Katy Perry warbles on the CD player. My eyes scan the road ahead of me, early morning trip to school. Tired. I peek in the back seat of the CRV to see my eldest son, nearly 12, singing along to Perry, quietly, suddenly YOU! MAKE! ME! FEEL LIKE I’M LIVING A! TEENAGE! DREAM! He yells along with Katy, arms akimbo, shaggy hair covering his face. He’s eleven and gangly tall, like a half grown golden retriever puppy whose limbs don’t always communicate well with his body. He is young, but any semblance of babyhood is gone, hard to find in the strength of his jaw and the new presence of cheekbones, muscle definition beginning. Manhood is emerging.
I pause at a red light. The song fades and he asks, “Mom, I think I’m sweating more under my armpits. I ask, “Would you like me to get you antiperspirant?
“No, I was just noticing it. Hey, what does it mean when a girl says “I’m late?
Kid, push in the clutch when you change gears, I think. But I answer, honestly.
“Menstrual cycles are 28 days, more or less. When a girl has had sex and her menstrual cycle is late in arriving, she might be pregnant. Missing your period is a sign of pregnancy, but it could also be a sign of illness or stress.
“Ok. That makes sense.
We pull up to the school, so I don’t get to find out the context within which he learned that phrase. Middle school is filled with a passing down of all sorts of arcane knowledge. The 8th graders learn from the high schoolers, and then through a dangerous game of Telephone, pass the Great Mysteries of sex and drug lore and dating ritual to the youngest set. Often, incorrectly.
The next day, getting groceries. He’s quiet, thinking, face screwed up in a scowl.
“Hey, what are you thinking about? I ask.
“I’m just so mad! My friend brought his mom’s backpack to school and there was a tampon in it and everyone made fun of him! It was SO SEXIST!
“What’s a tampon?? he says.
Ok, less impressed, but still his sentiment is in the right place.
“A tampon is basically a piece of absorbent material a woman can place inside her vagina to block and contain menstrual flow when she’s on her period. It’s a totally natural thing for ladies to have in their bags. No one should make fun of him, that’s correct.
“Right. That’s what I thought. He pauses. “Mom?
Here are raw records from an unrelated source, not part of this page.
Lemma inv_step s s' : step s s' → inv s → inv s'.
Proof.
  intros Hs Hi. destruct Hs as
    [q c i o val|q c i o val t Hf|q c i o val t Hf|q c i o val|q c i o val
    |q p i o|q p i o|q p i o h Hne|q p i o val Hv|q p i o val].
  - destruct Hi as [I1 I2 I3 I4 I5 I6 I7 I8 I9]. cbn in *. split; cbn; auto.
    exists (Z.of_nat (length o)). split; [lia|]. split; [done|lia].
  - destruct Hi as [I1 I2 I3 I4 I5 I6 I7 I8 I9]. by split.
  - by eapply inv_push_check.
  - by apply inv_push_write.
  - by apply inv_push_publish.
  - destruct Hi as [I1 I2 I3 I4 I5 I6 I7 I8 I9]. cbn in *. split; cbn; auto.
    exists (Z.of_nat (length i)). split; [lia|done].
  - destruct Hi as [I1 I2 I3 I4 I5 I6 I7 I8 I9]. by split.
  - destruct Hi as [I1 I2 I3 I4 I5 I6 I7 I8 (n & Hn & ->)]. cbn in *. split; cbn; auto.
    rewrite I4 in Hne. destruct (decide (n = Z.of_nat (length o))) as [->|]; [done|lia].
  - by eapply inv_pop_read.
  - by apply inv_pop_publish.
Qed.

(** C12. The ring is correct under any interleaving of one producer and one
    consumer: with [max_size] within the limit, what has been popped is always
    a prefix of what has been pushed — nothing lost, duplicated, reordered or
    read before it was written — and never more than [max_size] values are in
    flight. *)
Theorem spsc_concurrent_fifo s (Hreach : rtc step (init max_size) s) :
  st_popped s `prefix_of` st_pushed s ∧
  (length (st_popped s) ≤ length (st_pushed s))%nat ∧
  Z.of_nat (length (st_pushed s)) ≤ Z.of_nat (length (st_popped s)) + max_size ∧
  ∀ val, st_consumer s = CRead val → st_pushed s !! length (st_popped s) = Some val.
Proof.
  assert (Hinv : inv s).
  { assert (∀ s1 s2, rtc step s1 s2 → inv s1 → inv s2) as Hgen.
    { induction 1; eauto using inv_step. }
    eapply Hgen; [exact Hreach|apply inv_init]. }
  destruct Hinv as [_ _ _ _ Hb Hp _ _ Hc]. split; [|split; [lia|split; [lia|]]].
  - rewrite Hp. apply prefix_take.
  - intros val E. by rewrite E in Hc.
Qed.
End Steps.

(** One value published. *)
Definition sample_state : state Z :=
  let q := spsc_new 8 0 1 in
  MkState (set_head (wrap_u 8 (sp_head_ q + 1)) (set_block (<[0%nat := 7]> (sp_block_ q)) q))
    PIdle CIdle ([] ++ [7]) [].

Lemma sample_trace : rtc (step 8) (init 8 0 1) sample_state.
Proof.
  eapply rtc_l; [apply (PushLoad 8 _ _ _ _ 7)|]. eapply rtc_l; [apply PushCheck; reflexivity|].
  eapply rtc_l; [apply PushWrite|]. eapply rtc_l; [apply PushPublish|]. apply rtc_refl.
Qed.

Lemma spsc_concurrent_fifo_witness :
  st_pushed sample_state = [7] ∧ st_popped sample_state `prefix_of` [7].
Proof.
  split; [reflexivity|].
  exact (proj1 (spsc_concurrent_fifo 8 0 1 ltac:(lia) ltac:(lia) ltac:(lia) sample_state sample_trace)).
Defined.
End Interleaving.

Lemma spsc_refines_fifo_witness :
  (run_calls (H := spsc_bounded_queue Z 8) [CallPush 3; CallPush 4; CallPop; CallEmpty]
     (spsc_new 8 0 1)).1 = [AnsBool true; AnsBool false; AnsPop (Some 3); AnsBool true].
Proof.
  etransitivity;
  [exact (spsc_refines_fifo 8 ltac:(lia) ltac:(lia) 0 [CallPush 3; CallPush 4; CallPop; CallEmpty] 1
    ltac:(lia))|reflexivity].
Defined.

Lemma spsc_oversized_loses_everything_witness :
  let '(bs, q) := push_all 8 (replicate 256 tt) (spsc_new 8 tt 256) in
  length bs = 256%nat ∧ spsc_empty q = true.
Proof.
  pose proof (spsc_oversized_loses_everything 8 ltac:(lia) ltac:(lia) tt (replicate 256 tt)
    256 ltac:(lia) ltac:(reflexivity)) as Hlost.
  destruct (push_all 8 (replicate 256 tt) (spsc_new 8 tt 256)) as [bs q].
  destruct Hlost as (_ & Hl & He & _). split; [exact Hl|exact He].
Defined.

Lemma push_until_success_spec_witness :
  let q := (spsc_push 8 5 (spsc_new 8 0 1)).2 in
  ∃ q', push_until_success 8 1 6 q = Ok q' ∧ spsc_contents 8 q' = [6].
Proof.
  cbv zeta. pose proof (spsc_push_spec 8 ltac:(lia) 5 (spsc_new 8 0 1)
    (spsc_new_wf 8 ltac:(lia) ltac:(lia) 0 1 ltac:(lia))) as Hp.
  destruct (push_until_success_spec 8 ltac:(lia) 6 (spsc_push 8 5 (spsc_new 8 0 1)).2)
    as (q' & E & _ & Hc).
  - change (spsc_push 8 5 (spsc_new 8 0 1)) with (true, (spsc_push 8 5 (spsc_new 8 0 1)).2) in Hp.
    exact (proj1 (proj2 Hp)).
  - vm_compute. discriminate.
  - exists q'. split; [exact E|]. rewrite Hc. vm_compute. reflexivity.
Defined.

Lemma push_until_success_zero_diverges_witness :
  push_until_success 8 100 5 (spsc_new 8 0 0) = Fault OutOfFuel.
Proof.
  apply push_until_success_zero_diverges; [lia|apply spsc_new_wf; lia|reflexivity].
Defined.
Does the whole uterus come out each time when a woman has her period?
I stifle laughter and horror at the thought and describe the basics of the menstrual cycle and what the uterine lining is, why it’s there and why it sloughs off each month.
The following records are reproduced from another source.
Definition mpmc_push (val : T) q : outcome (bool * mpmc_queue T) :=
  let! '(b, _, q) := mpmc_run mpmc_fuel (PushStart val) q in Ok (b, q).
Definition mpmc_pop q : outcome (option T * mpmc_queue T) :=
  let! '(_, o, q) := mpmc_run mpmc_fuel PopStart q in Ok (o, q).

(** Inherited from the ring. *)
Definition mpmc_empty q : bool := spsc_empty (mq_ring q).

(** [while (!push(val)) pop(popedVal);] *)
Fixpoint mpmc_push_until_success (fuel : nat) (val : T) q : outcome (mpmc_queue T) :=
  let! '(b, q) := mpmc_push val q in
  if (b : bool) then Ok q
  else match fuel with
       | O => Fault OutOfFuel
       | S fuel => let! '(_, q) := mpmc_pop q in mpmc_push_until_success fuel val q
       end.
End Operations.

Arguments mpmc_run : simpl never.

(** ** One call at a time *)

Section Running.
Context {T : Type} (w : Z) (blank : T).
Implicit Types q : mpmc_queue T.

Definition returned (pc : mpc T) : bool := match pc with Returned _ _ => true | _ => false end.

Lemma mpmc_run_step fuel pc q pc' q' :
  returned pc = false → mpmc_step w blank false pc q = (pc', q') →
  mpmc_run w blank (S fuel) pc q = mpmc_run w blank fuel pc' q'.
Proof. intros Hp E. destruct pc; (discriminate || (unfold mpmc_run at 1; by rewrite E)). Qed.

Lemma mpmc_run_returned fuel b v q : mpmc_run w blank fuel (Returned b v) q = Ok (b, v, q).
Proof. by destruct fuel. Qed.

(** Steps do not touch [max_size_]. *)
Lemma mpmc_step_max s pc q :
  sp_max_size_ (mq_ring (mpmc_step w blank s pc q).2) = sp_max_size_ (mq_ring q).
Proof. destruct pc; cbn; repeat case_match; done. Qed.

Lemma mpmc_run_max fuel pc q r q' :
  mpmc_run w blank fuel pc q = Ok (r, q') → sp_max_size_ (mq_ring q') = sp_max_size_ (mq_ring q).
Proof.
  revert pc q. induction fuel as [|fuel IH]; intros pc q E;
    destruct (returned pc) eqn:Hp.
  1,3: destruct pc; try discriminate; rewrite mpmc_run_returned in E; by injection E as <- <-.
  - by destruct pc.
  - destruct (mpmc_step w blank false pc q) as [pc1 q1] eqn:E1.
    rewrite (mpmc_run_step _ _ _ _ _ Hp E1) in E. rewrite (IH _ _ E).
    pose proof (mpmc_step_max false pc q) as Hm. by rewrite E1 in Hm.
Qed.
End Running.

(** Take one step of a call running alone. *)
Tactic Notation "mpmc_go" "using" tactic3(tac) :=
  erewrite mpmc_run_step; [|reflexivity|cbn [mpmc_step]; tac; reflexivity]; cbn [negb andb fst snd].

Definition mpmc_bounded_queue (T : Type) (w : Z) (blank : T) : BoundedQueue T (mpmc_queue T) :=
  {| bq_push x q := match mpmc_push w blank x q with Ok r => r | Fault _ => (false, q) end;
     bq_pop q := match mpmc_pop w blank q with Ok r => r | Fault _ => (None, q) end;
     bq_empty := mpmc_empty |}.

Section Sequential.
Context {T : Type}.
Variable w : Z.
Hypothesis w_pos : 0 < w.
Hypothesis w_narrow : w < 32.
Variable blank : T.
Implicit Types q : mpmc_queue T.
#[local] Instance mpmc_ring : BoundedQueue T (mpmc_queue T) := mpmc_bounded_queue T w blank.

(** Without its flags the queue is a single-producer ring of one element
    less. *)
Definition view q : spsc_queue T :=
  let r := mq_ring q in
  MkSpsc (sp_max_size_ r - 1) (fst <$> sp_block_ r) (sp_tail_ r) (sp_head_ r).

(** Between calls both write indices agree and no cell is marked ready. *)
Record mpmc_wf q : Prop := {
  mw_view : spsc_wf w (view q);
  mw_flag : mq_flag_ q = sp_head_ (mq_ring q);
  mw_cells : ∀ i, 0 ≤ i < 2 ^ w → (cell blank q i).2 ≠ i
}.

Lemma mpmc_full_spec q :
  mpmc_wf q →
  mpmc_full w (sp_max_size_ (mq_ring q)) (wrap_u w (sp_head_ (mq_ring q) + 1))
    (sp_tail_ (mq_ring q)) =
  spsc_full w (sp_max_size_ (view q)) (sp_head_ (view q)) (sp_tail_ (view q)).
Proof.
  intros [[_ Ht Hh Hm Hl] _ _]. pose proof (two_w_pos w w_pos) as H2.
  rewrite (spsc_full_spec w w_pos) by (done || lia).
  unfold view, spsc_len, mpmc_full in *. cbn in *.
  set (h := sp_head_ (mq_ring q)) in *. set (t := sp_tail_ (mq_ring q)) in *.
  set (m := sp_max_size_ (mq_ring q)) in *.
  pose proof (wrap_range w w_pos (h - t)) as Hr.
  destruct (Z.eqb_spec (wrap_u w (h + 1)) t) as [E|Hne]; cbn.
  - symmetry. apply Z.leb_le. assert (wrap_u w (h - t) = 2 ^ w - 1); [|lia].
    rewrite <- E, (wrap_sub_r w). replace (h - (h + 1)) with (-1) by lia.
    apply (wrap_minus_one w w_pos).
  - assert (Hlt : wrap_u w (h - t) < 2 ^ w - 1).
    { destruct (decide (wrap_u w (h - t) = 2 ^ w - 1)) as [E|]; [|lia]. destruct Hne.
      rewrite <- (wrap_u_id w t) by lia. replace (h + 1) with (h - t + (t + 1)) by lia.
      rewrite <- (wrap_add w), E. replace (2 ^ w - 1 + (t + 1)) with (t + 1 * 2 ^ w) by lia.
      unfold wrap_u. apply Z.mod_add. lia. }
    rewrite (spsc_len_push w) by lia.
    destruct (Z.leb_spec m (wrap_u w (h - t) + 1)), (Z.leb_spec (m - 1) (wrap_u w (h - t)));
      lia || done.
Qed.

Lemma cell_set_cell q i n j :
  length (sp_block_ (mq_ring q)) = Z.to_nat (2 ^ w) → 0 ≤ i < 2 ^ w → 0 ≤ j < 2 ^ w →
  cell blank (set_cell i n q) j = if decide (i = j) then n else cell blank q j.
Proof.
  intros Hl Hi Hj. unfold cell, set_cell. cbn [mq_ring sp_block_]. case_decide as E.
  - subst j. rewrite list_lookup_insert_eq; [done|]. rewrite Hl. lia.
  - rewrite list_lookup_insert_ne; [done|]. lia.
Qed.

(** The state a successful [push] leaves. *)
Definition pushed (x : T) q : mpmc_queue T :=
  let h := sp_head_ (mq_ring q) in
  let h' := wrap_u w (h + 1) in
  MkMpmc (mq_ring (set_head h' (set_cell h (x, invalid_index) q))) h'.

Lemma view_pushed x q :
  view (pushed x q) =
  MkSpsc (sp_max_size_ (view q)) (<[Z.to_nat (sp_head_ (view q)) := x]> (sp_block_ (view q)))
    (sp_tail_ (view q)) (wrap_u w (sp_head_ (view q) + 1)).
Proof. unfold view. cbn. by rewrite list_fmap_insert. Qed.

Lemma mpmc_push_run x q :
  mpmc_wf q →
  mpmc_push w blank x q =
    Ok (if spsc_full w (sp_max_size_ (view q)) (sp_head_ (view q)) (sp_tail_ (view q))
        then (false, q) else (true, pushed x q)).
Proof.
  intros Hwf. pose proof (mpmc_full_spec q Hwf) as Hfull.
  destruct Hwf as [[Hb Ht Hh Hm Hl] Hf Hc]. cbn [view sp_block_ sp_head_] in Hb, Hh.
  rewrite length_fmap in Hb. pose proof (two_w_pos w w_pos) as H2.
  unfold mpmc_push, mpmc_fuel. set (h := sp_head_ (mq_ring q)) in *.
  mpmc_go using (rewrite Hf). fold h in Hfull |- *.
  destruct (spsc_full _ _ _ _).
  { mpmc_go using (rewrite Hfull). by rewrite mpmc_run_returned. }
  set (h' := wrap_u w (h + 1)) in *.
  assert (Hne : h' ≠ h).
  { intros E. unfold h' in E. rewrite <- (wrap_u_id w h) in E at 2 by lia.
    apply (wrap_inj w w_pos) in E; lia. }
  assert (Hh' : 0 ≤ h' < 2 ^ w) by apply (wrap_range w w_pos).
  mpmc_go using (fold h'; rewrite Hfull). mpmc_go using (rewrite Hf; fold h; rewrite Z.eqb_refl).
  set (q1 := MkMpmc (mq_ring q) h').
  mpmc_go using idtac. set (q2 := set_cell h _ q1).
  mpmc_go using idtac. set (q3 := set_cell h _ q2).
  assert (E2 : cell blank q2 h = (x, (cell blank q1 h).2)).
  { unfold q2. rewrite cell_set_cell by (done || lia). by rewrite decide_True. }
  assert (E3 : cell blank q3 h = (x, h)).
  { unfold q3. rewrite cell_set_cell; [|cbn; by rewrite length_insert|lia..].
    by rewrite decide_True, E2. }
  mpmc_go using (rewrite E3).
  mpmc_go using (change (sp_head_ (mq_ring q3)) with h; rewrite !Z.eqb_refl).
  mpmc_go using (rewrite E3, Z.eqb_refl).
  mpmc_go using idtac.
  set (q4 := set_head h' (set_cell h (x, invalid_index) q3)).
  assert (E4 : cell blank q4 h' = cell blank q h').
  { transitivity (cell blank (set_cell h (x, invalid_index) q3) h'); [done|].
    rewrite cell_set_cell, decide_False;
      [|congruence|cbn; by rewrite !length_insert|lia..].
    unfold q3. rewrite cell_set_cell, decide_False; [|congruence|cbn; by rewrite length_insert|lia..].
    unfold q2. rewrite cell_set_cell, decide_False by (congruence || done || lia). done. }
  mpmc_go using (rewrite E4).
  mpmc_go using (change (sp_head_ (mq_ring q4)) with h'; rewrite Z.eqb_refl;
    rewrite (proj2 (Z.eqb_neq _ _)) by (by apply Hc)).
  rewrite mpmc_run_returned. cbn. unfold pushed, q4, q3, q2, q1, set_head, set_cell. cbn.
  fold h h'. by rewrite !list_insert_insert_eq.
Qed.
“See, I know way more about that stuff than those kids. That’s stupid to make fun of someone for having a tampon.
We unload the groceries and he plays video games as I make a lasagna.
These drives to school, from the store, running errands provide the framework for a conversation, a passage of information from me to him, and back again. I drive, looking forward, our eyes not meeting. He sits in the back seat, with god only knows what expression on his face. I don’t probe too much, don’t offer too much information. The questions end as suddenly as they begin. Sometimes it’s hard to stop explaining the information. But he makes it quite clear when he’s finished taking it in.
The next week, on the way home from school, he remarks casually that a friend had told him that if you rub your penis, stuff will come out of it and it will feel good when it happens. He asks if that’s normal. I respond yes, while wondering how his friend knows this. It’s happening so soon, I think.
I relay that when a man has a climax, his testicles produce semen (which can impregnate a woman) and the semen is ejaculated out of the penis. It does produce something, that my good friend Sadie Smythe so aptly named, a super sensation. I tell him that it’s a private thing, for his body and that his body belongs to him. That bodies are private and that privacy should be respected.
“Do girls ejaculate? he asks, clearly less interested in the ethics of privacy than how bodies work I don’t know how to answer that. Or more accurately, I do know how to answer it, but I’m afraid to. Afraid it’s too much, afraid it’s too complicated. Afraid there aren’t enough drives in the world to cover all the ground that his endless questions might lay out. Afraid too, that if I don’t answer the questions, and correctly, he’ll find his ways to wrong information. “Sometimes they do. But not always. That’s maybe a question you can ask a little further down the line. I try.
“Ok. he says. “What’s for dinner?
I’m in awe of him, of what I see forming, growing, expressing itself. It’s like standing next to a fawn in a forest. I remain as still as humanly possible, barely breathing for fear he’ll dash off, into some new form, metamorphosis in real time into something that doesn’t need me anymore, knowing full well that’s exactly what should happen. I am aware I have to go at his pace, that he may one day stop asking me, telling me. Now though, he still trusts me with his questions. And I will honor him with answers. We will drive as long as he needs.